Education takes place in educational facilities: school buildings that must be adequate to the task of educating the whole child. Our schools must also provide a safe and healthy environment for our children. Once in place, school buildings must be maintained and regularly updated to accommodate new educational technologies and new approaches to creating a safe and healthy environment. Again, equity does not mean equal. Investments in school buildings must reflect the diverse needs of the city’s population and, especially, the historic disinvestment in the education of children of color.
In Boston, powerful structural pressures work against adequate public school budgets.
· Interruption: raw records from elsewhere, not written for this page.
(** * Fyne text drawer and text grid: a shallow embedding and its properties

    The development embeds two source files of the repository:
    - the tab-aware text drawer of package [painter]
      ([tabStop], [DrawString], [MeasureString]);
    - the text grid widget of package [widget] ([TextGrid] and its renderer
      [textGridRender]).

    Go values are modelled as follows.  A [string] is a sequence of bytes
    (Rocq's [string]); ranging over it decodes UTF-8 the way the Go runtime
    does.  A [rune] is an integer in [Z]; [fixed.Int26_6] is a 32-bit
    integer whose wrap-around is written out.  An [int] is 64 bits wide and
    holds lengths, indices and pixel sizes that stay far below its range, so
    it is an integer in [Z] without wrap-around.  A slice of cells is a
    header (backing array, offset, length, capacity) over a heap of backing
    arrays.  A call returns a [result]: a value, a run-time panic, or the
    exhaustion of the fuel of a loop.  In the drawer, whose only panic is a
    division by zero, the result is an [option]. *)

From Stdlib Require Import ZArith List Lia Bool String Ascii.
From Stdlib Require Import DecimalString.
From Stdlib Require DecimalFacts DecimalPos.
From stdpp Require Import base option list.
Import ListNotations.
Local Open Scope Z_scope.

(** ** Go language level *)

(** A [rune] is an [int32]; the runes met here are code points. *)
Abbreviation rune := Z.

(** Signed 32-bit wrap-around ([int32], [fixed.Int26_6]). *)
Definition wrap32 (z : Z) : Z := (z + 2 ^ 31) mod 2 ^ 32 - 2 ^ 31.

Definition add32 (a b : Z) : Z := wrap32 (a + b).
Definition sub32 (a b : Z) : Z := wrap32 (a - b).
Definition mul32 (a b : Z) : Z := wrap32 (a * b).

(** Integer division truncates toward zero and panics on a zero divisor. *)
Definition div32 (a b : Z) : option Z :=
  if b =? 0 then None else Some (wrap32 (Z.quot a b)).

Module utf8.

Definition RuneError : rune := 0xFFFD.
Definition MaxRune : rune := 0x10FFFF.
Definition RuneSelf : Z := 0x80.
Definition surrogateMin : rune := 0xD800.
Definition surrogateMax : rune := 0xDFFF.
Definition rune1Max : rune := 0x7F.
Definition rune2Max : rune := 0x7FF.
Definition rune3Max : rune := 0xFFFF.

Definition byte_of_ascii (c : ascii) : Z := Z.of_N (N_of_ascii c).
Definition ascii_of_byte (b : Z) : ascii := ascii_of_N (Z.to_N b).

Fixpoint bytes (s : string) : list Z :=
  match s with
  | EmptyString => []
  | String c s' => byte_of_ascii c :: bytes s'
  end.

Fixpoint of_bytes (l : list Z) : string :=
  match l with
  | [] => EmptyString
  | b :: l' => String (ascii_of_byte b) (of_bytes l')
  end.
(** * mufx-site: the daily price fetcher and the publication verifier

    A shallow embedding of [tools/fetch_prices.py] ([fetch_all]) and of
    [verify.py] ([verify]), with the properties of the price pipeline and
    of the integrity check stated over it.

    Conventions of the embedding.
    - Prices are IEEE-754 binary64 values: the close columns of the frames
      returned by the provider have dtype float64, [iloc] yields a
      numpy.float64, and numpy scalar arithmetic follows IEEE-754 (a division
      by zero yields an infinity or a NaN together with a RuntimeWarning; it
      raises nothing).  They are modelled by Rocq's primitive [float].
    - A missing value of a float64 column is a NaN; [dropna] removes them.
    - Python exceptions are values of [PyExc]; fallible code returns a
      [PyResult]; the loop body runs in a state-and-exception monad whose
      state holds the [results] dict and the log of provider queries.
    - Python dicts are association lists in insertion order. *)

From Stdlib Require Import Floats ZArith List String Ascii Bool Lia.
From Stdlib Require Import DecimalString.
Import ListNotations.

#[local] Set Warnings "-inexact-float".

Local Open Scope string_scope.
Local Open Scope Z_scope.

(* ================================================================== *)
(** * Python runtime pieces used by both programs *)
(* ================================================================== *)

Module Py.

(** Exceptions that the modelled code can meet.  [fetch_all] tells
    [KeyError] and [TypeError] from every other [Exception]. *)
Inductive PyExc : Type :=
| KeyError (key : string)
| TypeError (msg : string)
| IndexError (msg : string)
| OtherException (cls : string) (msg : string).

(** [str(e)]: a [KeyError] prints the repr of its key (for a key without
    quotes or escapes, the key between single quotes). *)
Definition str_exc (e : PyExc) : string :=
  match e with
  | KeyError key => "'" ++ key ++ "'"
  | TypeError msg => msg
  | IndexError msg => msg
  | OtherException _ msg => msg
  end.

Inductive PyResult (A : Type) : Type :=
| Ok (a : A)
| Raise (e : PyExc).
Arguments Ok {A} a.
Arguments Raise {A} e.

(** Python dicts: insertion-ordered, assignment to an existing key keeps
    its position. *)
Definition dict (V : Type) : Type := list (string * V).

Fixpoint dict_set {V : Type} (k : string) (v : V) (d : dict V) : dict V :=
  match d with
  | [] => [(k, v)]
  | (k', v') :: d' =>
      if String.eqb k k' then (k', v) :: d'
      else (k', v') :: dict_set k v d'
  end.

Fixpoint dict_get {V : Type} (k : string) (d : dict V) : option V :=
  match d with
  | [] => None
  | (k', v') :: d' => if String.eqb k k' then Some v' else dict_get k d'
  end.

Definition keys {V : Type} (d : dict V) : list string := map fst d.

(** A dict literal has distinct keys; this is the check on a key list. *)
Fixpoint distinct (l : list string) : bool :=
  match l with
  | [] => true
  | k :: rest => negb (existsb (String.eqb k) rest) && distinct rest
  end.

(** ** Floats: [round(x, ndigits)] and [format(x, ".2f")] *)

(** [num / den] rounded to the nearest integer, ties to even ([den > 0]). *)
Definition round_half_even_div (num den : Z) : Z :=
  let q := num / den in
  let r := num mod den in
  match 2 * r ?= den with
  | Lt => q
  | Gt => q + 1
  | Eq => if Z.even q then q else q + 1
  end.

(** The integer nearest to [m * 2^e * 10^ndigits] (ties to even): the
    digits that dtoa produces in mode 3 for the exact binary value. *)
Definition scaled_digits (m : positive) (e : Z) (ndigits : Z) : Z :=
  if 0 <=? e then Zpos m * 2 ^ e * 10 ^ ndigits
  else round_half_even_div (Zpos m * 10 ^ ndigits) (2 ^ (- e)).

(** [round(x, ndigits)] for a float and [ndigits >= 0] (CPython's
    [double_round]): infinities, NaNs and zeros round to themselves, as does
    every float when [ndigits] exceeds 323; otherwise the exact value is
    rounded half-even to [ndigits] decimals and the decimal is converted back
    to the nearest double. *)
Definition py_round (x : float) (ndigits : Z) : float :=
  match Prim2SF x with
  | S754_finite s m e =>
      if 323 <? ndigits then x
      else
        match scaled_digits m e ndigits with
        | Zpos n =>
            SF2Prim (SF64div (S754_finite s n 0)
                             (S754_finite false (Z.to_pos (10 ^ ndigits)) 0))
        | _ => SF2Prim (S754_zero s)
        end
  | _ => x
  end.
(** * BSwap16: a file-backed block device that swaps the bytes of every
      16-bit word (src/bswap16.cpp)

    The development is a shallow embedding of the class template
    [BSwap16<BS>]: its machine integers, the caller's and the scratch
    arrays it touches, the [std::fstream] it owns, its constructor and its
    block operations, followed by the properties of the specification. *)

From Stdlib Require Import ZArith Lia String Ascii Init.Byte.
From stdpp Require Import base option list gmap.

Local Open Scope Z_scope.

(** ** Machine integers

    The source mixes [size_t] (unsigned, 64 bits), [std::streamoff] and
    [std::streamsize] (signed, 64 bits), [int] (signed, 32 bits) and the
    template parameter [unsigned BS] (32 bits).  Values are kept in [Z] and
    every conversion is written out. *)

Definition size_t_of (z : Z) : Z := z mod 2 ^ 64.

Definition streamoff_of (z : Z) : Z := (z + 2 ^ 63) mod 2 ^ 64 - 2 ^ 63.

Definition int_of (z : Z) : Z := (z + 2 ^ 31) mod 2 ^ 32 - 2 ^ 31.

(** ** Memory: the arrays behind [nbdcpp::byte*] and [char*]

    A pointer is the location of an array; [read] aliases the caller's
    array, [write] works on an array it gets from [new char[]]. *)

Definition loc := positive.

Abbreviation heap := (gmap loc (list byte)).

(** [d[i]] as an rvalue; outside the array the access is undefined. *)
Definition load (d : loc) (i : nat) (h : heap) : option byte :=
  match h !! d with
  | Some arr => arr !! i
  | None => None
  end.

(** [d[i] = v]; outside the array the access is undefined. *)
Definition store (d : loc) (i : nat) (v : byte) (h : heap) : option heap :=
  match h !! d with
  | Some arr => if decide (i < length arr)%nat
                then Some (<[d := <[i := v]> arr]> h)
                else None
  | None => None
  end.

(** [new char[n]]: a fresh array.  Its contents are indeterminate in C++;
    both callers overwrite all of it with [memcpy] before reading it.
    Running out of memory ([std::bad_alloc]) is not modelled. *)
Definition new_array (n : nat) (h : heap) : loc * heap :=
  let d := fresh (dom h) in (d, <[d := replicate n x00]> h).

(** [memcpy (dst, src, n)] between two arrays. *)
Definition memcpy (dst src : loc) (n : nat) (h : heap) : option heap :=
  match h !! dst, h !! src with
  | Some t, Some s =>
      if decide (n ≤ length t ∧ n ≤ length s)%nat
      then Some (<[dst := take n s ++ drop n t]> h)
      else None
  | _, _ => None
  end.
Federal funds for public education are in decline and the current national educational leadership favors school vouchers, public support for charter schools,and other solutions that undermine public school financing. The courts have forced the Commonwealth of Massachusetts to recognize inequality among communities by subsidizing education investments in disadvantaged communities. However, the system through which these investments are made has not been updated in decades to reflect new and worsening inequalities.
Furthermore, an increasing percentage of state funds for education is going directly to the growing charter school sector, to the detriment of district budgets. Foundations, corporations and individual donors have invested impressive amounts in Boston’s schools, but these private investments can never compensate for the lack of a strong public commitment, and private funds often worsen inequities among our schools.
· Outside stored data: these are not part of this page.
(** The columns that are computed row by row; the two encoded columns are
    filled in afterwards. *)
Definition base_features (df : frame) (current_date : Calendar.timestamp) (r : row)
  : feature_row :=
  let has_due := has_column df "dueDate" in
  let delayed :=
    if has_column df "paymentDate" && has_due then
      match cell_paymentDate r, cell_dueDate r with
      | Some paid, Some due => if (0 <? Calendar.days_between paid due)%Z then 1 else 0
      | _, _ => 0
      end
    else 0 in
  let limit := numeric (has_column df "creditLimit") (cell_creditLimit r) in
  let outstanding := numeric (has_column df "outstandingAmount") (cell_outstandingAmount r) in
  {| payment_amount := numeric (has_column df "amount") (cell_amount r);
     credit_limit := limit;
     outstanding_amount := outstanding;
     credit_utilization :=
       if Py.gt limit 0
       then (let u := (outstanding / limit)%float in if PrimFloat.is_nan u then 0%float else u)
       else 0%float;
     due_day_of_week := due_field has_due Calendar.dayofweek (cell_dueDate r);
     due_day_of_month := due_field has_due Calendar.day (cell_dueDate r);
     due_month := due_field has_due Calendar.month (cell_dueDate r);
     due_quarter := due_field has_due Calendar.quarter (cell_dueDate r);
     days_until_due :=
       Py.float_of_Z
         (due_field has_due (fun due => Calendar.days_between due current_date)
            (cell_dueDate r));
     customer_category_encoded := 0;
     payment_method_encoded := 0;
     avg_delay_days := 0;
     payment_frequency := 1;
     total_payments := 1;
     is_delayed := delayed |}.

(** The encoding of one categorical column: the encoder is created and fit
    on the first frame that has the column, and only applied afterwards. *)
Definition encode_column (name : string) (present : bool) (values : list (option string))
    (encoders : gmap string Sklearn.LabelEncoder.classes)
  : gmap string Sklearn.LabelEncoder.classes * Py.result (list Z) :=
  let filled := map (fun v => get v "Unknown") values in
  if present then
    match encoders !! name with
    | None =>
        let '(cs, codes) := Sklearn.LabelEncoder.fit_transform filled in
        (<[name := cs]> encoders, codes)
    | Some cs => (encoders, Sklearn.LabelEncoder.transform cs filled)
    end
  else (encoders, Py.ok (map (fun _ => 0) values)).

Definition numerical_features (r : feature_row) : list float :=
  [ payment_amount r; credit_limit r; outstanding_amount r;
    credit_utilization r; days_until_due r ].

(** One prepared row from its row-wise columns, its two codes and its
    scaled numerical columns. *)
Definition assemble_row (b : feature_row) (category method : Z) (scaled : list float)
  : feature_row :=
  {| payment_amount := nth 0 scaled 0%float;
     credit_limit := nth 1 scaled 0%float;
     outstanding_amount := nth 2 scaled 0%float;
     credit_utilization := nth 3 scaled 0%float;
     due_day_of_week := due_day_of_week b;
     due_day_of_month := due_day_of_month b;
     due_month := due_month b;
     due_quarter := due_quarter b;
     days_until_due := nth 4 scaled 0%float;
     customer_category_encoded := category;
     payment_method_encoded := method;
     avg_delay_days := avg_delay_days b;
     payment_frequency := payment_frequency b;
     total_payments := total_payments b;
     is_delayed := is_delayed b |}.

Fixpoint assemble (base : list feature_row) (categories methods : list Z)
    (scaled : list (list float)) : list feature_row :=
  match base, categories, methods, scaled with
  | b :: base', c :: categories', m :: methods', s :: scaled' =>
      assemble_row b c m s :: assemble base' categories' methods' scaled'
  | _, _, _, _ => []
  end.

Definition prepare_features (current_date : Calendar.timestamp) (self : pipeline)
    (data : frame) : BaseModel.prep_outcome pipeline (list feature_row) :=
  let base := map (base_features data current_date) (rows data) in
  let '(encoders1, categories) :=
    encode_column "customerCategory" (has_column data "customerCategory")
      (map cell_customerCategory (rows data)) (label_encoders self) in
  match categories with
  | inl e =>
      {| BaseModel.po_pipeline := {| scaler := scaler self; label_encoders := encoders1 |};
         BaseModel.po_feature_columns := None;
         BaseModel.po_result := inl e |}
  | inr categories =>
      let '(encoders2, methods) :=
        encode_column "paymentMethod" (has_column data "paymentMethod")
          (map cell_paymentMethod (rows data)) encoders1 in
      match methods with
      | inl e =>
          {| BaseModel.po_pipeline :=
               {| scaler := scaler self; label_encoders := encoders2 |};
             BaseModel.po_feature_columns := None;
             BaseModel.po_result := inl e |}
      | inr methods =>
          let '(fitted, scaled) :=
            Sklearn.StandardScaler.fit_transform (map numerical_features base) in
          {| BaseModel.po_pipeline := {| scaler := fitted; label_encoders := encoders2 |};
             BaseModel.po_feature_columns := Some the_feature_columns;
             BaseModel.po_result :=
               let* X := scaled in
               Py.ok (assemble base categories methods X) |}
      end
  end.

End PaymentDelayPredictor.

(** [PaymentDelayPredictor] as a variant: [super().__init__("payment_delay",
    "classification")] and the overridden [prepare_features]. *)
#[export] Instance delay_variant :
  BaseModel.Variant PaymentDelayPredictor.frame
    (list PaymentDelayPredictor.feature_row) PaymentDelayPredictor.pipeline := {|
  BaseModel.model_name := "payment_delay";
  BaseModel.model_type := "classification";
  BaseModel.frame_len := fun df => length (PaymentDelayPredictor.rows df);
  BaseModel.prepare_features := PaymentDelayPredictor.prepare_features
|}.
In this difficult environment, the City of Boston has had to shoulder much of the burden of the increasing cost of educating Boston students. The city has increased the absolute dollar amount it invests in public school, but educational spending as a percentage of the total budget has remained stagnant, and budgets are not keeping up with cost inflation. The result is an annual struggle over budget dollars in which schools and students inevitably lose. QUEST believes that a city with Boston’s wealth can and must invest more in its schools. We also question whether or not equity is always at the forefront of the minds of those making the decisions about how Boston’s education resources are allocated.
The financial challenges of the Boston Public Schools are perhaps best reflected in the condition of the district’s school buildings. While some modern facilities have been constructed and others rehabilitated, the overall state of our school buildings is a disgrace. Every day, parents and guardians send thousands of children into buildings with contaminated water, unsafe air quality and a variety of other physical problems that increase the challenges of providing quality education in those buildings. For example, many schools lack libraries, other lack gymnasiums or outside recreation spaces and some do not even contain a proper cafeteria space where children may comfortably eat in-school meals.
To its credit, the BPS has launched “Build BPS,” a comprehensive facilities planning process that loudly promises to invest $1 billion in the City’s school facilities. We ask that you keep an eye on this billion-dollar promise. While QUEST applauds this long overdue district-wide look at the state of our school buildings and how they are being used, we question whether or not Build BPS incorporates our concerns about equity, transparency and accountability in education. We remember too well that the precursor to Build BPS was a report by the Boston office of McKinsey & Co. (commissioned by City Hall) that used very questionable data about school capacity to recommend another round of mass school closings in Boston. QUEST will continue to be among those groups in Boston demanding that any plan for school investments in Boston comes out of an open process that recognizes the importance of always using the equity lens and understands how previous school closings have devastated certain communities in the City.